Until 2009, the seven Bezirke in Bavaria each played their own cup competition which in turn functioned as qualifier to the German Cup (DFB-Pokal). Starting in 1998 these seven cup-winners advanced to the Bavarian Cup. The two finalists of this competition then advanced to the German Cup.

Since 2009, the regional cup competitions were dissolved and qualifying competitions established instead for the lower amateur leagues. The teams in the higher divisions of Bavarian football entered the enlarged Bavarian Cup directly.

==Reserve teams==

In 1955, 1. FC Nuremberg Amateure became the first reserve team to enter the Bayernliga, followed by FC Bayern Munich Amateure. Despite this, reserve teams from non-professional clubs were not permitted to enter the league system for many years after that, having to play in parallel reserve leagues with promotion and relegation determined by the performance of the senior team rather than the reserve side.

Regulations were slowly lowered and, in 1980, reserve teams of Landesliga clubs were permitted to enter the league pyramid, too. However, should a club drop out of the Landesliga, its reserve side would have to return to reserve football.

With the introduction of the Bezirksoberliga in 1988, reserve teams from this league were permitted to enter regular league football, too. Some years later, this right was also awarded to Bezirksliga clubs. Bavaria was however slow to allow all reserve sides to enter the league system, differing in this from most other German associations. Eventually, this hurdle was dropped too, but the final decision was awarded to the individual Bezirke. Up to the fourth-lowest level, senior and reserve team can play at the same level, but not in the same league, higher than that reserve teams have to play one level below the senior side.

In between, in 2008, reserve sides lost their right to compete in the cup competitions. Since the 2011–12 season, Swabia, Lower Bavaria, Lower Franconia and Upper Franconia have gradually integrated many reserve teams fully into the league system while the other three Bezirke have all the reserves.

Professional clubs often designate their reserve sides to be under-23 teams as the rules of utilising players in both the first and second them for under-23 players are less strict, with players above 23 having to have a mandatory 10-day break when being exchanged between teams.

==Women's and youth leagues==
Apart from the men's leagues, the Bavarian FA also operates league systems of women's and male and female youth leagues.

In the women's league system, the Bayernliga, the fourth tier of the German league system, is set as the highest state league, with two regional Landesligas below, north and south. Below those, the Bezirksoberligas are set, followed by Bezirksligas, Kreisligas and Kreisklasses, just like the men's. No league exists below the Kreisklasse. Additionally, a women's youth league system also exists with the Under 17 Bayernliga as its highest tier.

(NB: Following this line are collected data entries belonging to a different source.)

(** * The swarm schedule sensor of llm-observatory

    A shallow embedding of [dagster_definitions/sensors.py]: the cron
    matcher [cron_matches], the schedule resolver [get_effective_cron] and
    the polling sensor [swarm_schedule_sensor] with its dedup cursor.

    Conventions of the embedding.
    - A Python [str] is a [string] whose characters are code points below
      256; Python integers are [Z].
    - A call that can raise returns a [result]; [Raise e] carries the
      exception.  Only the class of an exception raised by the interpreter
      itself is relied upon, its message text is indicative.
    - The clock, the [json] module and the HTTP resource
      [ObservatoryApiResource] are outside the file: the instant is an
      argument, the other two are section variables.  [json.loads] gives
      the members of an object in order, with distinct keys.
    - A swarm record has the fields the sensor reads, typed as the
      registry sends them; its [id] is always there.  The listing the
      sensor iterates is a list of such records: on a listing of another
      shape ([null], a record that is not an object) the code raises where
      it iterates or reads the record, and the sensor of this file says
      nothing.
    - An instant is one of the sensor's clock, of a year of four digits:
      [strftime] is embedded for the years 1000 to 9999, where [%Y] gives
      four digits on every platform.
    - The limit [int()] puts on the number of digits is not modelled.
    - [resources.py] is embedded in [ObservatoryApiResource] over
      [urlopen]; the sensor is stated over any API, of which the resource
      is one. *)

From Stdlib Require Import ZArith List String Ascii Bool Lia DecimalString.
Import ListNotations.

Set Warnings "-register-all".

Open Scope string_scope.
Open Scope Z_scope.

(** ** Exceptions and results *)

Inductive exn_class : Type :=
| ValueError
| ZeroDivisionError
| AttributeError
| JSONDecodeError
| RuntimeError
| OSError.

Record exn : Type := Exn { exn_kind : exn_class; exn_str : string }.

Inductive result (A : Type) : Type :=
| Ok (a : A)
| Raise (e : exn).

Arguments Ok {A} a.
Arguments Raise {A} e.

Definition bind {A B : Type} (r : result A) (k : A -> result B) : result B :=
  match r with
  | Ok a => k a
  | Raise e => Raise e
  end.

Notation "x <- r ;; k" := (bind r (fun x => k))
  (at level 61, r at next level, right associativity).

Definition raises_class {A : Type} (c : exn_class) (r : result A) : Prop :=
  exists msg, r = Raise (Exn c msg).

(** [a and b] on two calls that may raise: [b] is evaluated only when [a]
    returned [True]. *)
Definition and_then (a b : result bool) : result bool :=
  match a with
  | Ok true => b
  | Ok false => Ok false
  | Raise e => Raise e
  end.

(** ** Strings as Python sees them *)

Definition code (c : ascii) : N := N_of_ascii c.

Definition between (lo hi n : N) : bool := ((lo <=? n) && (n <=? hi))%N.

(** Whitespace of [str.split()] and [str.strip()] without argument. *)
Definition is_space (c : ascii) : bool :=
  between 9 13 (code c) || between 28 32 (code c)
  || (code c =? 133)%N || (code c =? 160)%N.

(** Whitespace skipped by [int()] around the literal. *)
Definition is_int_space (c : ascii) : bool :=
  between 9 13 (code c) || (code c =? 32)%N
  || (code c =? 133)%N || (code c =? 160)%N.

Fixpoint lstrip_with (sp : ascii -> bool) (s : string) : string :=
  match s with
  | EmptyString => EmptyString
  | String c s' => if sp c then lstrip_with sp s' else s
  end.

Fixpoint rstrip_with (sp : ascii -> bool) (s : string) : string :=
  match s with
  | EmptyString => EmptyString
  | String c s' =>
      match rstrip_with sp s' with
      | EmptyString => if sp c then EmptyString else String c EmptyString
      | r => String c r
      end
  end.

Definition strip_with (sp : ascii -> bool) (s : string) : string :=
  rstrip_with sp (lstrip_with sp s).

(** [s.strip()] *)
Definition strip (s : string) : string := strip_with is_space s.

In the men's youth league system, both in the Under 19's and Under 17's, the Bayernliga forms the top-tier which is the second division of German youth football. Below the Bayernliga, two Landesligas and seven Bezirksoberligas are set followed by the standard league system. The Under 15's differ in as much as the Bayernliga is split into two regional divisions and set underneath the Southern German Regionalliga. Below the two Bayernligas, Bezirksoberligas are set, followed by the standard league system.

In the Under 13's and below, not all statewide leagues exist, with competitions being very regional.

The top-level leagues in Bavaria since 2011–12 are:

| Group | League | Tier |
| Men | Bayernliga | V |
| Women | Women's Bayernliga | IV |
| Under 19 boys | Under 19 Bayernliga | II |
| Under 17 boys | Under 17 Bayernliga | II |
| Under 17 girls | Girls Under 17 Bayernliga | I |
| Under 15 boys | Under 15 Bayernliga ^{1} | II |
| Under 15 girls | Girls Under 17 Bezirksoberliga ^{2} | I |
| Under 13 boys | Under 13 Bezirksoberliga | I |

- ^{1} In two regional divisions.
- ^{2} Only exists in some regions.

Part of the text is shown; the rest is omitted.